(ORDO NEWS) — The world is warming and this threatens the habitability of many regions around the equator.
At this stage, even if we can limit global warming to 2 ˚C above pre-industrial levels, by 2100, the tropics and sub-tropics, including India, the Arabian Peninsula and sub-Saharan Africa, will experience dangerous heat.
At the same time, in the middle latitudes of the world, intense heat waves will be observed at least every year. In the US city of Chicago, for example, researchers predict a 16-fold increase in dangerous heat waves by the end of the century.
What are the chances that we will avoid this fate? About 0.1 percent, in terms of the projected probability that we will limit warming to below 1.5 ˚C above pre-industrial temperatures. In all likelihood, the researchers say, global warming will exceed 2 ˚C by 2050.
In this case, according to the researchers, “extremely dangerous heat stress will become a regular feature of the climate in sub-Saharan Africa, parts of the Arabian Peninsula and much of the Indian subcontinent.”
If the world fails to come together to take quick and wide-ranging adaptation measures, there will most likely be many deaths. But every bit we can lower the temperature still matters, because every fraction of a degree less heat will save lives.
According to the latest estimates, global warming is already responsible for one in three heat-related deaths worldwide.

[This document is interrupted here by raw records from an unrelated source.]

(** [Field.extension].  [self.processors[-1]] raises [IndexError] on an
    empty list, and is only evaluated when [self.ext is None]. *)
Definition Field_extension (f : Field) : result (option string) :=
  match ext f with
  | None =>
      match last (processors f) with
      | None => Raise IndexError
      | Some p =>
          match proc_ext p with
          | Some e => Ok e
          | None => Ok (ext f)
          end
      end
  | Some _ => Ok (ext f)
  end.

(** ** The storage backend (Flask-Uploads) and the state *)

(** A [werkzeug.FileStorage]: a stream and the filename it carries. *)
Record FileStorage : Type := {
  stream : list Byte.byte;
  fs_filename : option string
}.

(** [FileStorage(stream, filename=filename)]: without a filename the
    stream's [name] attribute is taken. *)
Definition FileStorage_new (fp : pyfile) (filename : option string) : FileStorage :=
  {| stream := f_data fp;
     fs_filename := match filename with Some n => Some n | None => f_name fp end |}.

(** The interface of [flaskext.uploads.UploadSet] the module calls:
    [path], [url] and [save(storage, folder=..., name=...)], the last one
    acting on the file system and returning the stored name. *)
Record UploadSet : Type := {
  uset_path : string -> string;
  uset_url : string -> string;
  uset_save : FileStorage -> option string -> option string ->
              gmap string (list Byte.byte) ->
              gmap string (list Byte.byte) * result string
}.

(** [UploadSet(name, DEFAULTS)] under the application's configuration. *)
Class Uploads : Type := UploadSet_new : string -> UploadSet.

(** The state: the files on disk by absolute path, and the identifiers of
    the processors invoked so far, oldest first. *)
Record State : Type := {
  fs : gmap string (list Byte.byte);
  calls : list nat
}.

Definition M (A : Type) : Type := State -> State * result A.

#[global] Instance M_ret : MRet M := fun _ a s => (s, Ok a).
#[global] Instance M_bind : MBind M :=
  fun _ _ k m s =>
    match m s with
    | (s', Ok a) => k a s'
    | (s', Raise e) => (s', Raise e)
    end.
(** Copying a canonical header map into an empty one keeps the values of
    every name. *)
Lemma addAll_empty (hdr : http.Header) :
  canonical_keys hdr ->
  forall k, default [] (writer.addAll ∅ hdr !! k) = default [] (hdr !! k).
Proof.
  unfold writer.addAll.
  apply (map_fold_weak_ind
           (fun (r m : http.Header) =>
              canonical_keys m ->
              forall k, default [] (r !! k) = default [] (m !! k))).
  - intros _ k. reflexivity.
  - intros i x m r Hi IH Hcanon k.
    assert (Hni : http.CanonicalMIMEHeaderKey i = i).
    { apply (Hcanon i x). apply lookup_insert_eq. }
    assert (Hm : canonical_keys m).
    { intros j vals Hj. apply (Hcanon j vals).
      rewrite lookup_insert_ne; [assumption|]. congruence. }
    rewrite Header_Add_fold by assumption. rewrite lookup_insert.
    case_decide.
    + rewrite (IH Hm i), Hi. reflexivity.
    + apply (IH Hm).
Qed.

Lemma Header_Values_addAll_empty (hdr : http.Header) (name : string) :
  canonical_keys hdr ->
  http.Header_Values (writer.addAll ∅ hdr) name = http.Header_Values hdr name.
Proof. intros Hh. apply addAll_empty, Hh. Qed.



Lemma hexString_length (s : string) :
  String.length (hexString s) = (2 * String.length s)%nat.
Proof. induction s as [|c s IH]; cbn [hexString String.length]; lia. Qed.

(** ** The handler *)

Arguments hashRequestURL : simpl never.
Arguments canCacheRequest : simpl never.
Arguments canCacheResponse : simpl never.
Arguments canMemoryCache : simpl never.
Arguments setXCacheInfo : simpl never.
Arguments writeCachedResponse : simpl never.
Arguments rewriteRequest : simpl never.
Arguments writer.Error : simpl never.
Arguments writer.WriteHeader : simpl never.
Arguments writer.setHeader : simpl never.
Arguments writer.addAll : simpl never.
Arguments len : simpl never.
Arguments hostMatchesTarget : simpl never.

Based on these numbers, other studies predict that people will die in record numbers in the coming decades as climate change shrinks our planet.
However, how people deal with heat stress is complicated by other factors, such as humidity. Modern estimates are based on a metric known as the heat index, which takes into account only relative humidity up to certain temperatures.
This is a traditional metric used by researchers to measure heat stress, however recent studies have shown that the human body may not be able to handle the amount of heat and moisture that this index shows.
Currently, 93 °C (200 °F) is considered the survival limit by the heat index.
But at 100 percent humidity, according to new research, even young and healthy people may not live past 31°C.
However, according to the traditional heat index, the temperature is considered dangerous if it exceeds 40 °C (103 °F), and extremely dangerous if it exceeds 51 °C.
It is these thresholds that were used in this study to predict future livability, and there is a strong possibility that they are an underestimation of what lies ahead.
However, even by these standards, the prospects for humanity look deplorable.
Between 1979 and 1998, the dangerous heat index threshold was exceeded in the tropics and subtropics on 15 percent of the days of the year.
During this time, the temperature rarely became extremely dangerous according to the heat index.
Unfortunately, the same cannot be said about today, and the problem is only getting worse.
By 2050, the dangerous heat index could be exceeded on 50 percent of the days of the year in tropical regions. By 2100, it may be exceeded on most days.
What’s more, about 25 percent of those days will be so hot that they exceed extremely dangerous thresholds.
“It is likely that without significant reductions in emissions in large parts of the global tropics and subtropics by the end of the century, the heat index will exceed the ‘danger’ level for most of the year,” the authors write.
“Without adaptation measures, this will significantly increase the incidence of heat-related illnesses and reduce outdoor performance in many areas where subsistence farming is important.”
The implications for health and society will no doubt be profound.